(* ===== verification/GuarantorTheorems.v ===== *)
(** * GuarantorTheorems: coverage checks and holds on guarantors' savings *)
From S2P Require Import Prelude Money Schema Ledger LedgerFacts Accounts AccountFacts.
From S2P Require Import Guarantors GuarantorFacts Fixture LedgerTheorems AccountsTheorems.
From S2P Require Import Json LedgerProps LedgerLegs.
From S2P Require Import AuditLogs LoanRules.
From S2P Require Import ApprovalChains Redis Frames.

(** Placing holds reserves exactly the guaranteed amounts: every nominated
    member has an active account of the type, its frozen savings rise by the
    amount (at four decimals), no balance changes, and when all holds were
    covered by their balances before, they still are. *)
Theorem holds_reserve t gs T w u w' :
  one_account_each (db w) -> committed (db w) -> placeGuarantorHolds t gs T w = (Ok u, w') ->
  exists norm, normalizeGuarantors gs = Ok norm /\
    (forall m, m ∈ gc_memberId <$> gs -> has_active_account t m (db w) T = true) /\
    reframed (hold_amount t T norm) (db w) (db w') /\ committed (db w').
Proof.
  intros Hone Hc Hr. apply placeGuarantorHolds_Ok in Hr as (norm & Hn & Hf). exists norm.
  pose proof (normalized_nonneg _ _ Hn) as Hnn. split_and!; [done| | |].
  - pose proof (place_holds_members _ _ _ _ _ _ Hone Hf) as Hm.
    apply normalize_from_Ok in Hn as (<- & _). exact Hm.
  - by eapply place_holds_reframed.
  - by eapply place_holds_committed.
Qed.

(** C40: Releasing undoes placing: holds placed for a list of guarantors and then
    released for the same list leave every account as it was, up to its
    version number. *)
Theorem release_undoes_place t gs T w u w1 u' w2 :
  one_account_each (db w) -> committed (db w) ->
  placeGuarantorHolds t gs T w = (Ok u, w1) -> releaseGuarantorHolds t gs T w1 = (Ok u', w2) ->
  reframed (fun _ => 0) (db w) (db w2).
Proof.
  intros Hone Hc Hp Hr. apply placeGuarantorHolds_Ok in Hp as (norm & Hn & Hf).
  unfold releaseGuarantorHolds in Hr. run_inv. inv_call lift_result_Ok as (Hn' & ->).
  assert (r = norm) as -> by congruence.
  pose proof (normalized_nonneg _ _ Hn) as Hnn.
  pose proof (place_holds_reframed _ _ _ _ _ _ Hone Hf) as H1.
  apply release_holds_reframed in Hrun0; [|by eapply one_each_reframed|done|].
  - eapply reframed_ext; [|refine (reframed_trans _ _ _ _ _ _ H1 Hrun0); done]. intros a. cbn. lia.
  - intros id a Ha. specialize (H1 id). rewrite Ha in H1.
    destruct (accounts (db w) !! id) as [b|] eqn:Hb; [|done]. destruct H1 as [v ->].
    destruct (Hc id b Hb) as [Hfz _]. rewrite hold_amount_frozen. cbn. lia.
Qed.

Section Coverage.
Context `{DecimalLib}.

(** A coverage check that passes means: the guarantors are distinct, their
    amounts sum to at least the required coverage, and each has an active
    account of the required type whose balance net of locks and holds is at
    least the amount; and the check writes nothing. *)
Theorem coverage_validated t loanAmount gs ty ratio w r w' :
  validateGuarantorCoverage t loanAmount gs ty ratio w = (Ok r, w') ->
  w' = w /\ NoDup (gc_memberId <$> gs) /\
  cov_requiredCoverage r = to_dp4 (d_times loanAmount (dec (default 10000 ratio))) /\
  (dec (cov_requiredCoverage r) <= totalGuaranteed r)%Q /\
  exists norm, normalizeGuarantors gs = Ok norm /\
    totalGuaranteed r = foldr (fun g acc => (g.2 + acc)%Q) 0%Q norm /\
    forall g, g ∈ norm -> exists id a,
      member_account t g.1 (resolveAccountType ty) (db w) = Some (id, a) /\
      (g.2 <= dec (acc_balance a - acc_lockedBalance a - acc_frozenSavings a))%Q.
Proof.
  unfold validateGuarantorCoverage. intros Hr. run_inv. inv_call lift_result_Ok as (Hn & ->).
  apply negb_false_iff, Qle_bool_iff in Hguard. cbn.
  assert (forall norm w1 u, foldM (fun (_ : unit) g => covering_account t g.1 (resolveAccountType ty) g.2 ;; ret tt)
      tt norm w = (Ok u, w1) -> w1 = w /\ forall g, g ∈ norm -> exists id a,
      member_account t g.1 (resolveAccountType ty) (db w) = Some (id, a) /\
      (g.2 <= dec (acc_balance a - acc_lockedBalance a - acc_frozenSavings a))%Q) as Hloop.
  { clear. induction norm as [|g norm IH]; intros w1 u Hr; cbn [foldM] in Hr; run_inv.
    { split; [done|]. intros g Hg. by apply elem_of_nil in Hg. }
    inv_call covering_account_Ok as (-> & Hle & a & Hm & Hb).
    destruct r0 as [id bal lock fro av]. injection Hb as -> -> -> ->.
    destruct (IH _ _ Hrun0) as [-> Hrest]. split; [done|]. intros x [->|Hx]%elem_of_cons; [|by apply Hrest].
    by exists id, a. }
  match goal with Hf : foldM _ _ _ _ = _ |- _ => destruct (Hloop _ _ _ Hf) as [-> Hall] end.
  pose proof Hn as Hn'. apply normalize_from_Ok in Hn' as (E & Hnd & _).
  split_and!; [done|by rewrite <- E|done|done|]. by exists r0.
Qed.
End Coverage.

(** ** Witnesses *)
Lemma funded_one_each : one_account_each (db funded_world).
Proof.
  assert (bool_decide (map_Forall (fun id1 a1 => map_Forall (fun id2 a2 =>
    (id1 = id2) \/ acc_tenantId a1 <> acc_tenantId a2 \/ acc_memberId a1 <> acc_memberId a2 \/
    acc_accountType a1 <> acc_accountType a2) (accounts (db funded_world))) (accounts (db funded_world))) = true)
    as Hd by (vm_compute; reflexivity).
  apply bool_decide_eq_true in Hd. intros t m T id1 a1 id2 a2 H1 H2 (?&?&?&_) (?&?&?&_).
  destruct (Hd id1 a1 H1 id2 a2 H2) as [?|[?|[?|?]]]; congruence.
Qed.

Lemma funded_committed : committed (db funded_world).
Proof. by_decision. Qed.

Definition nominees : list GuarantorCoverageInput := [mkCoverageInput "m1" (Finite (inject_Z 400))].

Lemma holds_reserve_witness :
  match placeGuarantorHolds "t1" nominees FOSA funded_world with
  | (Ok _, w') => committed (db w') /\
      acc_frozenSavings <$> accounts (db w') !! "fosa1" = Some (ks 400)
  | _ => False
  end.
Proof.
  destruct (placeGuarantorHolds "t1" nominees FOSA funded_world) as [[u|e] w'] eqn:E; [|refute].
  destruct (holds_reserve "t1" nominees FOSA funded_world u w' funded_one_each funded_committed E)
    as (norm & _ & _ & _ & Hc).
  split; [exact Hc|]. vm_compute in E. injection E as <- <-. by vm_compute.
Defined.

Lemma release_undoes_place_witness :
  match placeGuarantorHolds "t1" nominees FOSA funded_world with
  | (Ok _, w1) => match releaseGuarantorHolds "t1" nominees FOSA w1 with
      | (Ok _, w2) => reframed (fun _ => 0) (db funded_world) (db w2)
      | _ => False
      end
  | _ => False
  end.
Proof.
  destruct (placeGuarantorHolds "t1" nominees FOSA funded_world) as [[u|e] w1] eqn:E; [|refute].
  destruct (releaseGuarantorHolds "t1" nominees FOSA w1) as [[u'|e] w2] eqn:E2.
  - exact (release_undoes_place "t1" nominees FOSA funded_world u w1 u' w2 funded_one_each funded_committed E E2).
  - vm_compute in E. injection E as <- <-. refute.
Defined.

Lemma coverage_validated_witness :
  match validateGuarantorCoverage "t1" (inject_Z 800) nominees None (Some 5000) funded_world with
  | (Ok r, w') => (dec (cov_requiredCoverage r) <= totalGuaranteed r)%Q
  | _ => False
  end.
Proof.
  destruct (validateGuarantorCoverage "t1" (inject_Z 800) nominees None (Some 5000) funded_world)
    as [[r|e] w'] eqn:E; [|refute].
  exact (proj1 (proj2 (proj2 (proj2 (coverage_validated "t1" (inject_Z 800) nominees None (Some 5000)
    funded_world r w' E))))).
Defined.

(** * large loans need two people *)
Definition chains (w : World) : list LoanApprovalChain := loanApprovalChains (db w).
#[export] Instance stable_chains : Stable chains.
Proof. by repeat split. Qed.

Section FourEyes.
Context `{UuidSource, Sha256, Environment}.

#[export] Instance frames_chains_audit dto : Frames chains (logAtomic dto).
Proof. unfold logAtomic, audit_row_create. apply _. Qed.

(** A slot that was decided. *)
Definition signed (s : LoanApprovalChain) : Prop := ac_status s <> AP_PENDING.

(** A loan's chain: none, or a manager's and a teller's slot that one person
    cannot both have decided. *)
Definition chain_ok (chain : list LoanApprovalChain) : Prop :=
  chain = [] \/ exists s1 s2, chain = [s1; s2] /\ ac_role s1 = MANAGER /\ ac_role s2 = TELLER /\
    (signed s1 -> signed s2 -> ac_approverId s1 <> ac_approverId s2).

Record chains_ok (l : list LoanApprovalChain) : Prop := {
  co_ids : NoDup (ac_id <$> l);
  co_chains : forall t loanId, chain_ok (List.filter (of_loan t loanId) l);
}.

Lemma slot_create_Ok s w u w' :
  slot_create s w = (Ok u, w') -> chains w' = chains w ++ [s] /\ (ac_id s ∉ (ac_id <$> chains w)).
Proof. unfold slot_create. intros Hr. run_inv. split; [done|]. by apply existsb_id_false. Qed.

Lemma filter_update_where {A} (P Q : A -> bool) f (l : list A) :
  (forall x, P (f x) = P x) -> List.filter P (update_where Q f l) = update_where Q f (List.filter P l).
Proof.
  intros Hf. induction l as [|x l IH]; [done|]. unfold update_where in *. cbn [fmap list_fmap List.filter].
  destruct (Q x) eqn:Eq; rewrite ?Hf; destruct (P x); cbn; by rewrite ?Eq, IH.
Qed.

Lemma NoDup_key_snoc {A} (key : A -> string) l x :
  NoDup (key <$> l) -> (key x ∉ (key <$> l)) -> NoDup (key <$> (l ++ [x])).
Proof.
  intros Hl Hx. rewrite fmap_app. apply NoDup_app. split; [done|]. split; [|apply NoDup_singleton].
  intros y Hy ->%list_elem_of_singleton. done.
Qed.

Lemma chains_ok_init t loanId id1 id2 l :
  chains_ok l -> List.filter (of_loan t loanId) l = [] ->
  (id1 ∉ (ac_id <$> l)) -> (id2 ∉ (ac_id <$> (l ++ [mkSlot id1 t loanId "" MANAGER AP_PENDING]))) ->
  chains_ok ((l ++ [mkSlot id1 t loanId "" MANAGER AP_PENDING]) ++ [mkSlot id2 t loanId "" TELLER AP_PENDING]).
Proof.
  intros [Hid Hc] Hnil Hn1 Hn2. split.
  - apply NoDup_key_snoc; [|done]. by apply NoDup_key_snoc.
  - intros t' loanId'. rewrite !List.filter_app. cbn.
    assert (forall id r, of_loan t' loanId' (mkSlot id t loanId "" r AP_PENDING)
      = (loanId === loanId') && (t === t')) as E by done. rewrite !E.
    destruct ((loanId === loanId') && (t === t')) eqn:Eq; [|rewrite !app_nil_r; apply Hc].
    reflect. subst. rewrite Hnil. right. do 2 eexists. split; [reflexivity|]. split_and!; [done..|].
    intros Hs. by destruct Hs.
Qed.

Lemma update_where_pair {A} (key : A -> string) f (s1 s2 slot : A) :
  NoDup (key <$> [s1; s2]) -> slot ∈ [s1; s2] ->
  slot = s1 /\ update_where (fun s => key s === key slot) f [s1; s2] = [f s1; s2] \/
  slot = s2 /\ update_where (fun s => key s === key slot) f [s1; s2] = [s1; f s2].
Proof.
  intros Hnd Hin. cbn in Hnd. apply NoDup_cons in Hnd as [Hne _].
  apply elem_of_cons in Hin as [->|Hin]; [left|right; apply list_elem_of_singleton in Hin as ->];
    (split; [done|]); unfold update_where; cbn; rewrite same_refl, bool_decide_eq_false_2; set_solver.
Qed.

*Required work*
What is needed is an exact copy of the lines above, from the one containing "Lemma slot_create_Ok s" through the one containing "- apply NoDup_key_snoc;", with nothing added.

*Reply*
Lemma slot_create_Ok s w u w' :
  slot_create s w = (Ok u, w') -> chains w' = chains w ++ [s] /\ (ac_id s ∉ (ac_id <$> chains w)).
Proof. unfold slot_create. intros Hr. run_inv. split; [done|]. by apply existsb_id_false. Qed.

Lemma filter_update_where {A} (P Q : A -> bool) f (l : list A) :
  (forall x, P (f x) = P x) -> List.filter P (update_where Q f l) = update_where Q f (List.filter P l).
Proof.
  intros Hf. induction l as [|x l IH]; [done|]. unfold update_where in *. cbn [fmap list_fmap List.filter].
  destruct (Q x) eqn:Eq; rewrite ?Hf; destruct (P x); cbn; by rewrite ?Eq, IH.
Qed.

Lemma NoDup_key_snoc {A} (key : A -> string) l x :
  NoDup (key <$> l) -> (key x ∉ (key <$> l)) -> NoDup (key <$> (l ++ [x])).
Proof.
  intros Hl Hx. rewrite fmap_app. apply NoDup_app. split; [done|]. split; [|apply NoDup_singleton].
  intros y Hy ->%list_elem_of_singleton. done.
Qed.

Lemma chains_ok_init t loanId id1 id2 l :
  chains_ok l -> List.filter (of_loan t loanId) l = [] ->
  (id1 ∉ (ac_id <$> l)) -> (id2 ∉ (ac_id <$> (l ++ [mkSlot id1 t loanId "" MANAGER AP_PENDING]))) ->
  chains_ok ((l ++ [mkSlot id1 t loanId "" MANAGER AP_PENDING]) ++ [mkSlot id2 t loanId "" TELLER AP_PENDING]).
Proof.
  intros [Hid Hc] Hnil Hn1 Hn2. split.
  - apply NoDup_key_snoc; [|done]. by apply NoDup_key_snoc.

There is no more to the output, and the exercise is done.